The central issue of forecasting is reasoning correctly about probability, which is largely a solved problem, yet very few forecasters really apply consistent reasoning.
The essence of probability and decision theory can be stated in just a page, though there are many additional wrinkles. While long and mathematical, I think some people making very important decisions will find this useful:
Synopsis of Ed Jaynes’ Probability Theory
Probability notation
AB = A and B
A + B = A or B
(and/or, not exclusive-or)
a = not A, b = not B
(A|B) =
probability of A given B
AA = A;
A(B+C) = AB+AC;
AB+a
= ab + B;
D = ab -> (implies) d = A+B
Different chains of reasoning must not disagree; if they do then at least one chain of reasoning is invalid.

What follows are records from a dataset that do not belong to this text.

(* ===== verification/Interfaces.v ===== *)
(** * Interfaces: the libraries the sources call

    [src/crippy_app.py] calls [zlib], the text codecs of [str.encode] and
    [bytes.decode], [cryptography.fernet.Fernet], [PBKDF2HMAC],
    [secrets.token_bytes], [pathlib.Path] and [open]; [src/usersettings.py]
    calls [json] and [platformdirs].  None of them is code of the
    repository, so each is a type class: its operations are what the
    sources call, its laws are what the theorems about the sources assume
    of the library.  [Instances] gives an implementation of every class, so
    that the laws are satisfiable and the theorems can be run.  The file
    system is the record [FS]; [same_but] relates two file systems that
    differ in the files of a list only. *)

From Stdlib Require Import Ascii ZArith Lia.
From stdpp Require Import base tactics option list strings gmap.
From S2P Require Import Prelude PyStr Base64.

(** [zlib.compress] and [zlib.decompress]; the latter raises [zlib.error]
    on data that is no zlib stream. *)
Class Zlib : Type := {
  zlib_compress : bytes -> bytes;
  zlib_decompress : bytes -> result bytes;
  zlib_decompress_compress b : zlib_decompress (zlib_compress b) = Ok b;
}.

(** [text.encode(charset)] and [data.decode(charset)].  They raise
    [LookupError] for an unknown charset and a [UnicodeError] for text or
    bytes the charset cannot represent.  Decoding undoes encoding, and the
    name of a charset is looked up modulo case. *)
Class Codecs : Type := {
  codec_encode : str -> str -> result bytes;
  codec_decode : str -> bytes -> result str;
  codec_decode_encode cs s b :
    codec_encode cs s = Ok b -> codec_decode cs b = Ok s;
  codec_encode_lower cs s : codec_encode (Py.lower cs) s = codec_encode cs s;
  codec_decode_lower cs b : codec_decode (Py.lower cs) b = codec_decode cs b;
}.

(** [Fernet(key)], [Fernet.encrypt] and [Fernet.decrypt].  The constructor
    raises [ValueError] unless the key is the url-safe BASE64 form of 32
    bytes.  [encrypt] reads the clock and draws an initialisation vector;
    the two are its [fernet_entropy] argument.  The url-safe BASE64 form of
    any 32 bytes is a key.  A token is url-safe BASE64
    text, and [decrypt] under the same key returns what was encrypted;
    [decrypt] raises [InvalidToken] on anything else it cannot authenticate. *)
Class Fernet : Type := {
  fernet_entropy : Type;
  fernet_key_ok : bytes -> bool;
  fernet_encrypt : bytes -> fernet_entropy -> bytes -> bytes;
  fernet_decrypt : bytes -> bytes -> result bytes;
  fernet_key_accepts raw :
    length raw = 32 -> fernet_key_ok (B64.urlsafe_b64encode raw) = true;
  fernet_decrypt_encrypt key r data :
    fernet_key_ok key = true ->
    fernet_decrypt key (fernet_encrypt key r data) = Ok data;
  fernet_token_b64url key r data :
    forallb is_b64url (map ascii_of_byte (fernet_encrypt key r data)) = true;
}.

(** The token [Fernet.encrypt] returns, as text. *)
Definition token_text `{!Fernet} (key : bytes) (r : fernet_entropy) (data : bytes) : str :=
  map ascii_of_byte (fernet_encrypt key r data).

(** [PBKDF2HMAC(algorithm=SHA256, length, salt, iterations).derive(password)]:
    a function of its arguments that returns [length] bytes. *)
Class Pbkdf2 : Type := {
  pbkdf2_hmac_sha256 : nat -> bytes -> Z -> bytes -> bytes;
  pbkdf2_length n salt iterations password :
    length (pbkdf2_hmac_sha256 n salt iterations password) = n;
}.

(** [secrets.token_bytes(n)]: [n] bytes read from a source of randomness,
    which is the argument [secrets_source]; [ValueError] for a negative [n]. *)
Class Secrets : Type := {
  secrets_source : Type;
  token_bytes : secrets_source -> Z -> result bytes;
  token_bytes_ok src n :
    (0 <= n)%Z -> exists b, token_bytes src n = Ok b /\ Py.len b = n;
  token_bytes_neg src n : (n < 0)%Z -> token_bytes src n = Raise ValueError;
}.

(** [pathlib.Path]: construction from a string, [.name], [.parts], [.parent],
    the [/] operator and [str()]. *)
Class PathLib : Type := {
  path : Type;
  Path : str -> path;
  path_name : path -> str;
  path_parts : path -> list str;
  path_parent : path -> path;
  path_join : path -> path -> path;
  path_str : path -> str;
}.

(** [json.dumps] and [json.loads] on a dictionary with string keys and
    values of type [V]: loading what was dumped gives the dictionary back;
    [loads] raises [ValueError] on a text that is no JSON document. *)
Class Json (V : Type) : Type := {
  json_dumps : gmap str V -> str;
  json_loads : str -> result (gmap str V);
  json_loads_dumps d : json_loads (json_dumps d) = Ok d;
}.

(** [PlatformDirs(appname, appauthor, roaming).user_config_path] *)
Class PlatformDirs `{!PathLib} : Type := {
  user_config_path : str -> option str -> bool -> path;
}.

(** The files [open] reads and writes, by the string form of their path,
    and the directories.  A path in [fs_locked] cannot be opened for
    writing.  Opening a file does not look at its directory. *)
Record FS : Type := {
  fs_files : gmap str bytes;
  fs_locked : gset str;
  fs_dirs : gset str;
}.

(** The file system with the file [p] holding [data]. *)
Definition fs_put (fs : FS) (p : str) (data : bytes) : FS :=
  {| fs_files := <[p := data]> (fs_files fs); fs_locked := fs_locked fs;
     fs_dirs := fs_dirs fs |}.

(** [open(p, "rb").read()] *)
Definition fs_read (fs : FS) (p : str) : result bytes :=
  match fs_files fs !! p with
  | Some data => Ok data
  | None => Raise OSError
  end.

(** [open(p, "wb")]: the file is created or truncated. *)
Definition fs_open_wb (fs : FS) (p : str) : result FS :=
  if decide (p ∈ fs_locked fs) then Raise OSError else Ok (fs_put fs p []).

(** [fh.write(data)] on the file opened at [p]: the file system after the
    write and the number of bytes written. *)
Definition fs_write (fs : FS) (p : str) (data : bytes) : FS * Z :=
  (fs_put fs p data, Py.len data).

(** [Path(p).exists()] *)
Definition fs_exists (fs : FS) (p : str) : bool :=
  bool_decide (is_Some (fs_files fs !! p)) || bool_decide (p ∈ fs_dirs fs).

(** [Path(p).mkdir(parents=True)] for a path that does not exist. *)
Definition fs_mkdir (fs : FS) (p : str) : FS :=
  {| fs_files := fs_files fs; fs_locked := fs_locked fs; fs_dirs := {[ p ]} ∪ fs_dirs fs |}.

(** [Path(p).read_text(encoding)]: the file is opened, then decoded. *)
Definition fs_read_text `{!Codecs} (fs : FS) (p encoding : str) : result str :=
  b ← fs_read fs p; codec_decode encoding b.

(** [Path(p).write_text(data, encoding)]: the file is opened for writing,
    which creates or truncates it, and then the text is encoded and
    written; the result is the number of characters written. *)
Definition fs_write_text `{!Codecs} (fs : FS) (p : str) (data encoding : str)
    : FS * result Z :=
  match fs_open_wb fs p with
  | Raise e => (fs, Raise e)
  | Ok fs1 =>
    match codec_encode encoding data with
    | Raise e => (fs1, Raise e)
    | Ok b => (fs_put fs1 p b, Ok (Py.len data))
    end
  end.

(** [same_but keep fs fs']: the file systems differ at most in the files
    of [keep]. *)
Definition same_but (keep : list str) (fs fs' : FS) : Prop :=
  fs_locked fs' = fs_locked fs /\ fs_dirs fs' = fs_dirs fs /\
  forall p, p ∉ keep -> fs_files fs' !! p = fs_files fs !! p.

(** ** The characters of a token

    A character of the url-safe alphabet is ASCII, is no white space and is
    none of the characters the block format gives a meaning. *)
Lemma is_b64url_ascii c : is_b64url c = true -> Py.is_ascii c = true.
Proof. by destruct c as [[] [] [] [] [] [] [] []]. Qed.

Lemma is_b64url_isspace c : is_b64url c = true -> Py.isspace c = false.
Proof. by destruct c as [[] [] [] [] [] [] [] []]. Qed.

Lemma is_b64url_plain c :
  is_b64url c = true -> c <> Py.NL /\ c <> ":"%char /\ c <> " "%char.
Proof. by destruct c as [[] [] [] [] [] [] [] []]. Qed.

(** ** Reading what was written *)

Lemma fs_read_put fs p data : fs_read (fs_put fs p data) p = Ok data.
Proof. unfold fs_read, fs_put. simpl. by rewrite lookup_insert_eq. Qed.

Lemma fs_files_put_ne fs p q data :
  q <> p -> fs_files (fs_put fs p data) !! q = fs_files fs !! q.
Proof. intros Hq. unfold fs_put. simpl. by rewrite lookup_insert_ne. Qed.

Lemma fs_read_put_ne fs p q data : q <> p -> fs_read (fs_put fs p data) q = fs_read fs q.
Proof. intros Hq. unfold fs_read. by rewrite fs_files_put_ne. Qed.

Lemma fs_put_put fs p d1 d2 : fs_put (fs_put fs p d1) p d2 = fs_put fs p d2.
Proof. unfold fs_put. simpl. by rewrite insert_insert_eq. Qed.

Lemma fs_exists_put fs p data : fs_exists (fs_put fs p data) p = true.
Proof.
  unfold fs_exists, fs_put. simpl. rewrite lookup_insert_eq.
  by rewrite bool_decide_eq_true_2 by eauto.
Qed.

#[export] Instance same_but_refl keep : Reflexive (same_but keep).
Proof. by intros fs. Qed.

#[export] Instance same_but_trans keep : Transitive (same_but keep).
Proof.
  intros fs1 fs2 fs3 (Hl & Hd & Hf) (Hl' & Hd' & Hf'). split_and!; [congruence..|].
  intros p Hp. by rewrite Hf', Hf.
Qed.

Lemma same_but_put keep fs p data : p ∈ keep -> same_but keep fs (fs_put fs p data).
Proof.
  intros Hp. split_and!; [done..|]. intros q Hq. apply lookup_insert_ne. by intros ->.
Qed.

Lemma same_but_open_wb keep fs fs' p :
  p ∈ keep -> fs_open_wb fs p = Ok fs' -> same_but keep fs fs'.
Proof.
  unfold fs_open_wb. intros Hp. destruct (decide _); [done|]. intros [= <-].
  by apply same_but_put.
Qed.

Lemma same_but_write_text `{!Codecs} keep fs p data encoding :
  p ∈ keep -> same_but keep fs (fs_write_text fs p data encoding).1.
Proof.
  intros Hp. unfold fs_write_text.
  destruct (fs_open_wb fs p) as [fs1|] eqn:E; [|done].
  apply (same_but_open_wb keep) in E; [|done].
  destruct (codec_encode _ _); simpl; [|done]. etrans; [done|]. by apply same_but_put.
Qed.

Section token_text.
Context `{!Fernet}.

Lemma token_text_b64url key r data : forallb is_b64url (token_text key r data) = true.
Proof. apply fernet_token_b64url. Qed.

Lemma token_text_ascii key r data : forallb Py.is_ascii (token_text key r data) = true.
Proof.
  apply forallb_Forall. eapply Forall_impl; [apply forallb_Forall, token_text_b64url|].
  apply is_b64url_ascii.
Qed.

(** A token decodes as ASCII, and its text encodes to the token. *)
Lemma decode_ascii_token key r data :
  Py.decode_ascii (fernet_encrypt key r data) = Ok (token_text key r data).
Proof.
  unfold Py.decode_ascii. fold (token_text key r data). by rewrite token_text_ascii.
Qed.

Lemma encode_ascii_token key r data :
  Py.encode_ascii (token_text key r data) = Ok (fernet_encrypt key r data).
Proof.
  unfold Py.encode_ascii. rewrite token_text_ascii. f_equal.
  unfold token_text. rewrite map_map. rewrite <- (map_id (fernet_encrypt _ _ _)) at 2.
  apply map_ext. apply byte_of_ascii_of_byte.
Qed.
End token_text.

The same state of knowledge in different problems must lead to assigning the same probabilities.
Consequently:
1.) (AB|C) = (A|BC)(B|C) = (B|AC)(A|C)
2.)
(A|B) + (a|B) = 1 , [ probability = 1 = true ]
3.) (A+B|C) =
(A|C) + (B|C) – (AB|C)
4.) If {A_1…A_n} are mutually
exclusive and exhaustive index of the possible outcomes, and
information B is indifferent and uninformative to predicting the
outcome, then:
(A_i|B) = 1/n for i = 1 … n
From rule 1., Bayes’ Theorem:
(A|BC) = (A|C) (B|AC)
/ (B|C)
From rule 3, if {A_1…A_n} are mutually exclusive :
(A_1 + …
+A_n | B) = SUM[ (A_i | B) ]
If the A_i are also exhaustive, then the chain rule is
implied:
(B|C) = SUM[ (BA_i | C) ] = SUM[ (B | A_i C) (A_i C) ]
Continuous distributions:
If x is continuously
variable, the probability given A, that x lies in the range (x,dx+x)
is:
(dx|A) = (x|A)dx
Rule 1 and Bayes’ theorem remain the
same, summations become integrations
Prior probabilities:
The initial information is
X,
(A|X) is the prior probability of A; use rule 4 when no
information, MaxEnt otherwise
Principle of maximum entropy (MaxEnt):
choose the (A_i
| X) so as to maximize entropy
H = – SUM[p_i * log[p_i]] given
the constraints of X.
For continuous distributions:
H= –
∫ p[x] * log[ p[x]/m[x] ] dx
where the measure m is a
weighting or normalizing function which does not change the
probabilities given the prior information.
Using new evidence E and Bayes’ theorem gives the posterior
probability:
(A|EX), often written (A|E);
Odds O(A|EX) = (A|X)/(a|X) * (E|AX)/(E|aX)
= O(A|X) *
(E|AX)/(E|aX)
Decision theory:
Given possible decisions D_1…D_n ,
loss function L( D_i , θ_j ) which is the loss from choosing D_i
when θ_j is the true state of nature; choose D_i that minimizes the
expected loss <L_i> = SUM_j [ L(D_i , θ_j) * ( θ_j |EX) ]
over the posterior distribution of θ_j .
The above rules apply to inductive inference in general, whether or not a frequency in a random process is involved.
General decision theory:
1. Enumerate the states of
nature θ_j, discrete or continuous
2. Assign prior
probabilities ( θ_j|X) which maximize the entropy subject to
whatever information you have
3. Digest any additional evidence
E using Bayes’ theorem to obtain posterior
probabilities
(θ_j|EX)
4. Enumerate the possible decisions
D_i
5. Specify the loss function L( D_j, θ_j) that tells you
what you want to accomplish
6. Make that decision D_j, which
minimizes the expected loss
<L_i > = Sum_j [ L( D_i ,
θ_j)( θ_j|EX) ]
The Kelly Criterion generalizes decision theory to allocating
money to maximize expected gains in betting and investment. For
details, see Ed Thorp’s paper: "The Kelly Criterion in Blackjack, Sports Betting and the Stock Market" (45pp. PDF)
None of this works unless you use it. A spreadsheet is the easiest way (label everything if you want to understand your calculations later).